La escultura de este período oscila entre la tendencia neoclásica, que perdura durante gran parte del siglo XIX y el realismo histórico. El espíritu romántico se encuentra más en la representación subjetiva que en los temas tratados.
Los franceses fueron los mejores exponentes de esta época, entre los que se cuentan Pierre Jean David d’Angers (1788-1856), que incursionó en el estilo clásico y en el romántico; François Rude (1784-1855), considerado el escultor francés más importante de este período, cuya obra más recordada es «La Marsellesa», ubicada en el Arco del Triunfo en París; Jean-Baptiste Carpeaux (1827-1875), que realizó excelentes bustos en los que captó a la sociedad de la época y que es conocido por el grupo escultórico «La Danza», que se encuentra en la fachada del Teatro de la Ópera de París; y Antoine Louis Barye, considerado el mejor escultor de animales desde la Antigüedad. Sus obras de bronce parecían ser animales salvajes en sus hábitats.

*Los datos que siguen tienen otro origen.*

(** A pass waits at most once, for its streak, and then the streak grows by one; a pass that does not wait
    (renewal of the token, resynchronisation, the end) leaves it. *)
Lemma runPass_waits l p : let '(actions, next) := runPass l p in
  match next with
  | None => waits actions = []
  | Some l' => (waits actions = [] /\ lp_attempt l' = streak l p) \/ (waits actions = [streak l p] /\ lp_attempt l' = streak l p + 1)
  end.
Proof.
  unfold runPass, streak. destruct (ps_abortedFirst p); [done|]. destruct (cachedToken l p) as [[token|e] cache]; cbn [fst].
  - destruct (ps_abortedToken p); [done|]. cbv zeta. set (a := if admits p then 0 else lp_attempt l).
    assert (Hs : forall x, waits (([Connecting (0 <? lp_attempt l)] ++ admissionActions p) ++ x) = waits x).
    { intros x. rewrite !waits_app, admission_waits. done. }
    assert (Hw : forall x l0, lp_attempt l0 = a -> waits x = [] -> let '(acts, next) := waitNext (([Connecting (0 <? lp_attempt l)] ++ admissionActions p) ++ x) p l0 in
      match next with
      | None => waits acts = []
      | Some l' => (waits acts = [] /\ lp_attempt l' = a) \/ (waits acts = [a] /\ lp_attempt l' = a + 1)
      end).
    { intros x l0 <- Hx. unfold waitNext. destruct (ps_abortedLast p); [by rewrite Hs|]. right. rewrite waits_app, Hs, Hx. done. }
    destruct (ps_end p) as [[|d]|e].
    + specialize (Hw [] {| lp_attempt := a; lp_token := if ps_renewing p then None else cache |} eq_refl eq_refl). by rewrite app_nil_r in Hw.
    + left. by rewrite Hs.
    + destruct (ps_renewing p && isAbortError e). { left. pose proof (Hs []) as Hn. rewrite app_nil_r in Hn. done. }
      unfold passFails. destruct (ps_abortedLast p) eqn:El. { pose proof (Hs []) as Hn. rewrite app_nil_r in Hn. done. }
      apply Hw; [done|]. by destruct (isAbortError e).
  - unfold passFails, waitNext. destruct (ps_abortedLast p); [done|]. right. by destruct (isAbortError e).
Qed.

(** Waits that grow by one from [n], and start again at 0 *)
Fixpoint staircase (n : Z) (l : list Z) : Prop :=
  match l with [] => True | w :: l => (w = n \/ w = 0) /\ staircase (w + 1) l end.

Lemma staircase_reset n l : staircase 0 l -> staircase n l.
Proof. destruct l as [|w l]; [done|]. intros [Hw H]. split; [right; naive_solver|done]. Qed.

(** Reconnections back off: from the first, each wait is one step longer than the last until a stream
    is admitted, which starts again at the shortest; every delay is between one second and 30.25 seconds. *)
Theorem lifecycle_backs_off token passes : let ws := waits (runEarnRealtimeLifecycle {| lp_attempt := 0; lp_token := token |} passes).1 in
  staircase 0 ws /\ Forall (fun w => forall jitter, 0 <= jitter <= 250 -> 1000 <= computeEarnRealtimeReconnectDelayMs w jitter <= 30250) ws.
Proof.
  assert (Hrun : forall l, 0 <= lp_attempt l -> let ws := waits (runEarnRealtimeLifecycle l passes).1 in
    staircase (lp_attempt l) ws /\ Forall (Z.le 0) ws).
  { induction passes as [|p ps IH]; intros l Hl; cbn [runEarnRealtimeLifecycle]; [done|].
    pose proof (runPass_waits l p) as Hp. destruct (runPass l p) as [actions [l'|]]; cbn [fst]; [|by rewrite Hp].
    destruct (runEarnRealtimeLifecycle l' ps) as [rest l''] eqn:Er. cbn [fst]. rewrite waits_app.
    assert (Hst : streak l p = lp_attempt l \/ streak l p = 0).
    { unfold streak. destruct ((cachedToken l p).1); [|by left]. destruct (admits p); auto. }
    destruct (IH l') as [H1 H2]; [destruct Hp as [[_ ->]|[_ ->]]; destruct Hst as [-> | ->]; lia|]. rewrite Er in H1, H2. cbn [fst] in H1, H2.
    destruct Hp as [[-> Ha]|[-> Ha]]; cbn [app].
    - split; [|done]. rewrite Ha in H1. destruct Hst as [E|E]; rewrite E in H1; [done|]. by apply staircase_reset.
    - split; [split; [done|by rewrite Ha in H1]|]. apply Forall_cons. split; [destruct Hst as [-> | ->]; lia|done]. }
  cbv zeta. destruct (Hrun {| lp_attempt := 0; lp_token := token |} ltac:(cbn; lia)) as [H1 H2]. split; [exact H1|].
  eapply Forall_impl; [exact H2|]. intros w Hw jitter Hj. by apply reconnect_delay_bounds.
Qed.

La búsqueda de la perfección
El realismo surgió como oposición al idealismo de los estilos neoclásico y romántico. Estos escultores buscaban realizar una copia lo más fiel posible de la realidad objetiva, así como la descripción de la naturaleza y la vida cotidiana. El realismo es considerado en la historia del arte como un período clásico; sin embargo se desarrolló principalmente a través de la pintura.
De los escultores asociados a este estilo destacan los españoles Ricardo Bellver, «Angel caído», en el Retiro de Madrid; Jerónimo Suñol, «Dante», en el Museo de Arte Moderno, y Agustín Querol, «Monumento a Quevedo».
Uno de los máximos representantes del realismo francés fue Honoré Daumier (1808-1879), litógrafo, caricaturista, pintor y escultor, cuyos temas favoritos fueron la sátira social y especialmente la crítica a los funcionarios de la justicia. Entre los años 1832 y 1835 realizó bustos de personalidades relacionadas con la política y la actualidad de su época.